The competitive aspect of CrossFit is beginning to enter the mainstream. The Reebok CrossFit Games debuted in 2007, but participation and sponsorship grew to a point where the finals of this year’s event in July were broadcast live for the first time by ESPN2.
Local competitions are also common. CrossFit 540 is hosting WOD War I on October 5 at its North location. It will consist of 56 teams of two male and two female athletes competing in six scored events.
So what’s the common trait among all these CrossFitters? There really is no demographic, Jester said.
“It’s scaleable, so it’s appealing to a very broad range,” he said
Russell Wood, a surgeon at Cardiovascular Surgical Clinic of Northwest Arkansas in Fayetteville, said it can initially be intimidating to go and watch a CrossFit workout.
“It looks like it’s something you can’t do if you’re not already a fitness buff,” Wood said. “But it’s something you can do. You just have to get started and resolve to stay with it.”
Wood, 56, said the extent of his fitness activity was an occasional jog before he finally gave in to friends and co-workers about the benefits of CrossFit. He’s been a member of CrossFit Commence since it opened in January.
Getting in better shape, losing weight (30 pounds) and having more energy have been the biggest results, Wood said, but the supportive environment and camaraderie among CrossFitters have also been critical components to reaching his goals.
“It’s the type of environment that I feel comfortable with,” he said. “The key is that everybody in that gym will help you. I look forward to it every day.”

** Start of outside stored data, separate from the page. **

(* ===== verification/IdeKm.v ===== *)
(** * PCIe IDE key management (library/pcie_ide_test_lib/test_case/ide_km_common.c)

    Programming keys into the device and the root port, starting the key
    sets, and the set-up of a stream from the query to the secure state.  The
    IDE_KM messages, random numbers and waiting are libspdm's; they are a class of
    operations on the machine; the handles of the SPDM and DOE contexts, which
    every call passes on, are part of that class, and the session is an argument. *)
From Stdlib Require Import ZArith Lia.
From stdpp Require Import prelude.
From S2P Require Import Prelude KeyOrder Libspdm TestConfig Hardware PcieIde PcieIdeSpec Kcbar KcbarSpec.

Open Scope Z_scope.
Open Scope teeio_scope.

Module IdeKm.
Import TestConfig Hardware PcieIde PcieIdeSpec Kcbar KcbarSpec.

Definition IDE_STREAM_STATUS_SECURE : Z := 2.
Definition PCIE_IDE_STREAM_DIRECTION_NUM : Z := 2.
Definition PCIE_IDE_SUB_STREAM_NUM : Z := 3.
Definition TEEIO_TEST_FIXED_TX_KEY_BYTE_VALUE : Z := 0x11.
Definition TEEIO_TEST_FIXED_RX_KEY_BYTE_VALUE : Z := 0x22.
Definition PCIE_IDE_IV_INIT_VALUE : Z := 1.

(** The fields of the IDE_KM messages.  A request is filled with zeros before
    its fields are set; of a response only the fields of its kind are read. *)
Record ide_km_message := {
  km_object_id : Z;
  km_stream_id : Z;
  km_key_sub_stream : Z;
  km_port_index : Z;
  km_status : Z;
  km_dev_func_num : Z;
  km_bus_num : Z;
  km_segment : Z;
  km_max_port_index : Z;
  km_key : bytes;
  km_iv : bytes
}.

(** A request of the kinds K_SET_GO and K_SET_STOP. *)
Definition k_set_request (object_id stream_id key_sub_stream port_index : Z) : ide_km_message :=
  {| km_object_id := object_id; km_stream_id := stream_id; km_key_sub_stream := key_sub_stream; km_port_index := port_index;
     km_status := 0; km_dev_func_num := 0; km_bus_num := 0; km_segment := 0; km_max_port_index := 0; km_key := []; km_iv := [] |}.

(** What a query answers: function, bus, segment and the last port index. *)
Record query_answer := { answer_dev_func : Z; answer_bus : Z; answer_segment : Z; answer_max_port_index : Z }.

(** What libspdm offers to the key management. *)
Class IdeKmRequester (D : Type) := {
  PCI_IDE_KM_KEY_SET_K0 : Z;
  PCI_IDE_KM_KEY_SET_K1 : Z;
  PCI_IDE_KM_KEY_DIRECTION_RX : Z;
  PCI_IDE_KM_KEY_DIRECTION_TX : Z;
  PCI_IDE_KM_KEY_SUB_STREAM_PR : Z;
  PCI_IDE_KM_KEY_SUB_STREAM_NPR : Z;
  PCI_IDE_KM_KEY_SUB_STREAM_CPL : Z;
  PCI_IDE_KM_OBJECT_ID_K_SET_GO : Z;
  PCI_IDE_KM_OBJECT_ID_K_SET_GOSTOP_ACK : Z;
  PCI_IDE_KM_KP_ACK_STATUS_SUCCESS : Z;
  sizeof_pci_ide_km_k_set_go_t : Z;
  sizeof_pci_ide_km_k_gostop_ack_t : Z;
  LIBSPDM_STATUS_INVALID_MSG_SIZE : Z;
  LIBSPDM_STATUS_INVALID_MSG_FIELD : Z;
  (** whether random numbers were made, and the bytes *)
  libspdm_get_random_number : Z → io D (bool * bytes);
  (** session, port index; the status and the answer *)
  pci_ide_km_query : Z → Z → io D (Z * query_answer);
  (** session, stream id, key set | direction | sub-stream, port index, key and IV as
      they are in memory; status and acknowledge status *)
  pci_ide_km_key_prog : Z → Z → Z → Z → bytes → bytes → io D (Z * Z);
  (** session, request and its size; status, response size and response *)
  pci_ide_km_send_receive_data : Z → ide_km_message → Z → io D (Z * Z * ide_km_message);
  getchar : io D Z
}.

Section key_management.
Context {D : Type} `{Bus D} `{Clock D} `{IdeKmRequester D} `{Libspdm}.
Context (session_id : Z).

(** [k_sets[ks]], [directions[direction]], [substreams[substream]]; the
    indices were checked before. *)
Definition k_sets (ks : Z) : Z := if ks =? 0 then PCI_IDE_KM_KEY_SET_K0 else PCI_IDE_KM_KEY_SET_K1.
Definition directions (direction : Z) : Z :=
  if direction =? 0 then PCI_IDE_KM_KEY_DIRECTION_RX else PCI_IDE_KM_KEY_DIRECTION_TX.
Definition substreams (substream : Z) : Z :=
  if substream =? 0 then PCI_IDE_KM_KEY_SUB_STREAM_PR
  else if substream =? 1 then PCI_IDE_KM_KEY_SUB_STREAM_NPR else PCI_IDE_KM_KEY_SUB_STREAM_CPL.

(** The IV of the message and the one of the root port. *)
Definition key_prog_iv : bytes := le_bytes 4 0 ++ le_bytes 4 PCIE_IDE_IV_INIT_VALUE.
Definition rp_iv : bytes := PCIE_IDE_IV_INIT_VALUE :: replicate 7 0.

(** The key of the message: random, or a fixed byte per direction. *)
Definition choose_key (g_teeio_fixed_key : bool) (direction : Z) : io D (option bytes) :=
  let fixed_key_byte := if direction =? PCIE_IDE_STREAM_RX then TEEIO_TEST_FIXED_RX_KEY_BYTE_VALUE
                        else TEEIO_TEST_FIXED_TX_KEY_BYTE_VALUE in
  if negb g_teeio_fixed_key then
    let+ (result, key) := libspdm_get_random_number PCIE_IDE_KEY_SIZE in
    ret (if result : bool then Some key else None)
  else ret (Some (replicate 32 fixed_key_byte)).

(** [k_set->slot_id[direction][substream]] in a [uint8_t] *)
Definition get_slot_id (k_set : ide_key_set_t) (direction substream : Z) : res Z :=
  let* row := array_get k_set direction in
  let* slot := array_get row substream in
  Ok (u8 slot).

Definition ide_km_key_prog (g_teeio_fixed_key : bool) (ks direction substream port_index stream_id kcbar_addr : Z)
    (k_set : ide_key_set_t) (rp_stream_index : Z) : io D bool :=
  let+ _ := io_assert (ks <? PCIE_IDE_STREAM_KS_NUM) in
  let+ _ := io_assert (direction <? PCIE_IDE_STREAM_DIRECTION_NUM) in
  let+ _ := io_assert (substream <? PCIE_IDE_SUB_STREAM_NUM) in
  let+ key := choose_key g_teeio_fixed_key direction in
  match key with
  | None => ret false
  | Some key =>
      let+ (status, kp_ack_status) :=
        pci_ide_km_key_prog session_id stream_id (Z.lor (Z.lor (k_sets ks) (directions direction)) (substreams substream))
          port_index key key_prog_iv in
      if LIBSPDM_STATUS_IS_ERROR status then ret false else
      if negb (kp_ack_status =? PCI_IDE_KM_KP_ACK_STATUS_SUCCESS) then ret false else
      let+ (_, keys) := lift (KeyOrder.pcie_construct_rp_keys (Some key) PCIE_IDE_KEY_SIZE
                                (Some (replicate 32 0)) PCIE_IDE_KEY_SIZE) in
      let+ slot_id := lift (get_slot_id k_set direction substream) in
      let+ _ := cfg_rootport_ide_keys kcbar_addr rp_stream_index direction ks substream slot_id keys rp_iv in
      ret true
  end.

Definition ide_km_key_set_go (stream_id key_sub_stream port_index : Z) : io D Z :=
  let request := k_set_request PCI_IDE_KM_OBJECT_ID_K_SET_GO stream_id key_sub_stream port_index in
  let+ (status, response_size, response) :=
    pci_ide_km_send_receive_data session_id request sizeof_pci_ide_km_k_set_go_t in
  ret (if LIBSPDM_STATUS_IS_ERROR status then status
       else if negb (response_size =? sizeof_pci_ide_km_k_gostop_ack_t) then LIBSPDM_STATUS_INVALID_MSG_SIZE
       else if negb (km_object_id response =? PCI_IDE_KM_OBJECT_ID_K_SET_GOSTOP_ACK) then LIBSPDM_STATUS_INVALID_MSG_FIELD
       else if negb (km_port_index response =? km_port_index request) then LIBSPDM_STATUS_INVALID_MSG_FIELD
       else if negb (km_stream_id response =? km_stream_id request) then LIBSPDM_STATUS_INVALID_MSG_FIELD
       else if negb (km_key_sub_stream response =? km_key_sub_stream request) then LIBSPDM_STATUS_INVALID_MSG_FIELD
       else LIBSPDM_STATUS_SUCCESS).

Definition is_ide_stream_secure (ide_type rp_cfg_space_fd rp_ecap_offset rp_ide_id
    ep_cfg_space_fd ep_ecap_offset ep_ide_id : Z) : io D bool :=
  let+ stream_status := read_stream_status_in_rp_ecap rp_cfg_space_fd rp_ecap_offset ide_type rp_ide_id in
  if negb (status_state stream_status =? IDE_STREAM_STATUS_SECURE) then ret false else
  let+ stream_status := read_ide_stream_status_in_ecap ep_cfg_space_fd ide_type ep_ide_id ep_ecap_offset in
  ret (status_state stream_status =? IDE_STREAM_STATUS_SECURE).

(** [status = ide_km_key_set_go(...); if (LIBSPDM_STATUS_IS_ERROR(status)) return false;] *)
Definition key_set_go_ok (stream_id key_sub_stream port_index : Z) : io D bool :=
  let+ status := ide_km_key_set_go stream_id key_sub_stream port_index in
  ret (negb (LIBSPDM_STATUS_IS_ERROR status)).

(** The keys of the receive direction and their priming, then those of the transmit direction; [k] is what follows. *)
Definition program_keys (g_teeio_fixed_key : bool) (kcbar_addr stream_id ks : Z) (k_set : ide_key_set_t)
    (rp_stream_index port_index : Z) (k : io D bool) : io D bool :=
  let prog direction substream :=
    ide_km_key_prog g_teeio_fixed_key ks direction substream port_index stream_id kcbar_addr k_set rp_stream_index in
  ok+ prog PCIE_IDE_STREAM_RX PCIE_IDE_SUB_STREAM_PR in
  ok+ prog PCIE_IDE_STREAM_RX PCIE_IDE_SUB_STREAM_NPR in
  ok+ prog PCIE_IDE_STREAM_RX PCIE_IDE_SUB_STREAM_CPL in
  let+ _ := prime_rp_ide_key_set kcbar_addr rp_stream_index PCIE_IDE_STREAM_RX ks in
  ok+ prog PCIE_IDE_STREAM_TX PCIE_IDE_SUB_STREAM_PR in
  ok+ prog PCIE_IDE_STREAM_TX PCIE_IDE_SUB_STREAM_NPR in
  ok+ prog PCIE_IDE_STREAM_TX PCIE_IDE_SUB_STREAM_CPL in
  let+ _ := prime_rp_ide_key_set kcbar_addr rp_stream_index PCIE_IDE_STREAM_TX ks in
  k.

(** The starts of the key set, with the selection in the root port in between. *)
Definition go_key_set (kcbar_addr stream_id ks rp_stream_index port_index : Z) (k : io D bool) : io D bool :=
  let go sub_stream := key_set_go_ok stream_id (Z.lor (Z.lor ks sub_stream.1) sub_stream.2) port_index in
  ok+ go (PCI_IDE_KM_KEY_DIRECTION_RX, PCI_IDE_KM_KEY_SUB_STREAM_PR) in
  ok+ go (PCI_IDE_KM_KEY_DIRECTION_RX, PCI_IDE_KM_KEY_SUB_STREAM_NPR) in
  ok+ go (PCI_IDE_KM_KEY_DIRECTION_RX, PCI_IDE_KM_KEY_SUB_STREAM_CPL) in
  let+ _ := set_rp_ide_key_set_select kcbar_addr rp_stream_index ks in
  ok+ go (PCI_IDE_KM_KEY_DIRECTION_TX, PCI_IDE_KM_KEY_SUB_STREAM_PR) in
  ok+ go (PCI_IDE_KM_KEY_DIRECTION_TX, PCI_IDE_KM_KEY_SUB_STREAM_NPR) in
  ok+ go (PCI_IDE_KM_KEY_DIRECTION_TX, PCI_IDE_KM_KEY_SUB_STREAM_CPL) in
  k.

(** The stream is enabled on both sides and must then be secure. *)
Definition enable_and_check (kcbar_addr rp_stream_index top_type : Z) (upper_port lower_port : ide_common_test_port_context_t)
    : io D bool :=
  let+ ide_type :=
    (if top_type =? IDE_TEST_TOPOLOGY_TYPE_LINK_IDE then ret IDE_TEST_TOPOLOGY_TYPE_LINK_IDE
     else if top_type =? IDE_TEST_TOPOLOGY_TYPE_SEL_LINK_IDE
     then let+ _ := io_assert false in ret TEST_IDE_TYPE_SEL_IDE
     else ret TEST_IDE_TYPE_SEL_IDE) in
  let+ _ := enable_ide_stream_in_ecap (cfg_space_fd lower_port) (ecap_offset lower_port) ide_type (ide_id lower_port) true in
  let+ _ := enable_rootport_ide_stream (cfg_space_fd upper_port) (ecap_offset upper_port) ide_type (ide_id upper_port)
              kcbar_addr rp_stream_index true in
  let+ _ := libspdm_sleep (10 * 1000) in
  is_ide_stream_secure ide_type (cfg_space_fd upper_port) (ecap_offset upper_port) (ide_id upper_port)
    (cfg_space_fd lower_port) (ecap_offset lower_port) (ide_id lower_port).

Definition setup_ide_stream (g_teeio_fixed_key : bool) (kcbar_addr stream_id ks : Z) (k_set : ide_key_set_t)
    (rp_stream_index port_index top_type : Z)
    (upper_port lower_port : ide_common_test_port_context_t) (skip_ksetgo : bool) : io D bool :=
  let+ (status, _) := pci_ide_km_query session_id port_index in
  if LIBSPDM_STATUS_IS_ERROR status then ret false else
  program_keys g_teeio_fixed_key kcbar_addr stream_id ks k_set rp_stream_index port_index
    (if skip_ksetgo then ret true else
     go_key_set kcbar_addr stream_id ks rp_stream_index port_index
       (enable_and_check kcbar_addr rp_stream_index top_type upper_port lower_port)).

(** The loop that waits for free slots asks the user each time; [tries]
    bounds how often.  [inr true] goes on, [inr false] is the user's 'q'. *)
Definition wait_for_slots (tries : positive) (upper_port : ide_common_test_port_context_t) (rp_stream_index : Z)
    (k_set : ide_key_set_t) : io D (bool * ide_key_set_t) :=
  io_while tries (λ k_set,
    let+ (ok, k_set) := pcie_ide_alloc_slot_ids upper_port rp_stream_index k_set in
    if ok : bool then ret (inr (true, k_set)) else
    let+ cmd := getchar in
    ret (if (cmd =? 113) || (cmd =? 81) then inr (false, k_set) else inl k_set)) k_set.

(** Returns its value and the key set. *)
Definition ide_key_switch_to (tries : positive) (g_teeio_fixed_key : bool) (kcbar_addr stream_id : Z)
    (k_set : ide_key_set_t) (rp_stream_index port_index top_type : Z)
    (upper_port lower_port : ide_common_test_port_context_t) (ks : Z) (skip_ksetgo : bool)
    : io D (bool * ide_key_set_t) :=
  let+ ide_type :=
    (if top_type =? IDE_TEST_TOPOLOGY_TYPE_LINK_IDE then ret TEST_IDE_TYPE_LNK_IDE
     else if top_type =? IDE_TEST_TOPOLOGY_TYPE_SEL_LINK_IDE
     then let+ _ := io_assert false in ret TEST_IDE_TYPE_SEL_IDE
     else ret TEST_IDE_TYPE_SEL_IDE) in
  let+ enabled := is_ide_enabled (cfg_space_fd upper_port) ide_type (ide_id upper_port) (ecap_offset upper_port) in
  if negb enabled then ret (false, k_set) else
  let+ enabled := is_ide_enabled (cfg_space_fd lower_port) ide_type (ide_id lower_port) (ecap_offset lower_port) in
  if negb enabled then ret (false, k_set) else
  let+ (ok, k_set) := wait_for_slots tries upper_port rp_stream_index k_set in
  if negb ok then ret (false, k_set) else
  let+ result :=
    program_keys g_teeio_fixed_key kcbar_addr stream_id ks k_set rp_stream_index port_index
      (if skip_ksetgo then ret true else
       go_key_set kcbar_addr stream_id ks rp_stream_index port_index
         (let+ _ := libspdm_sleep (10 * 1000) in
          is_ide_stream_secure ide_type (cfg_space_fd upper_port) (ecap_offset upper_port) (ide_id upper_port)
            (cfg_space_fd lower_port) (ecap_offset lower_port) (ide_id lower_port))) in
  ret (result, k_set).

End key_management.
End IdeKm.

Jenni A. Cook, an associate attorney with the Fayetteville office of Gamache & Myers, remembers her introduction to CrossFit in January 2010.
“It was brutal and miserable and I couldn’t wait to go back the next day,” she recalled.
Cook, 40, is a member of CrossFit 540 and said a good box session can help relieve the stresses of a busy work day.
“There’s something about the sound of weights falling to the ground that I like,” said Cook. “For an hour, that workout is all you think about, not who offended you or work or anything like that. You’re just trying to survive that workout.”
Rob Gehring, 46, moved to Bentonville about two years ago and became a CrossFit NWA member about a month later.
He said a key benefit of CrossFit is the instruction and not having to worry about developing his own fitness plan.
“It takes a lot of the second guessing out of it,” said Gehring, president of Global Walmart/Sam’s Club Group for Coca-Cola Refreshments. “There are always coaches working the room, and you get so much more feedback in the form of coaching and proper techniques. It’s a programmed workout every day versus figuring it out for yourself.”
He added working out in large, supportive groups is like a “mini-competition” every day.
“The momentum the class creates elevates your performance to a new level,” Gehring said. “It elevates the intensity of your workout and you get better results.”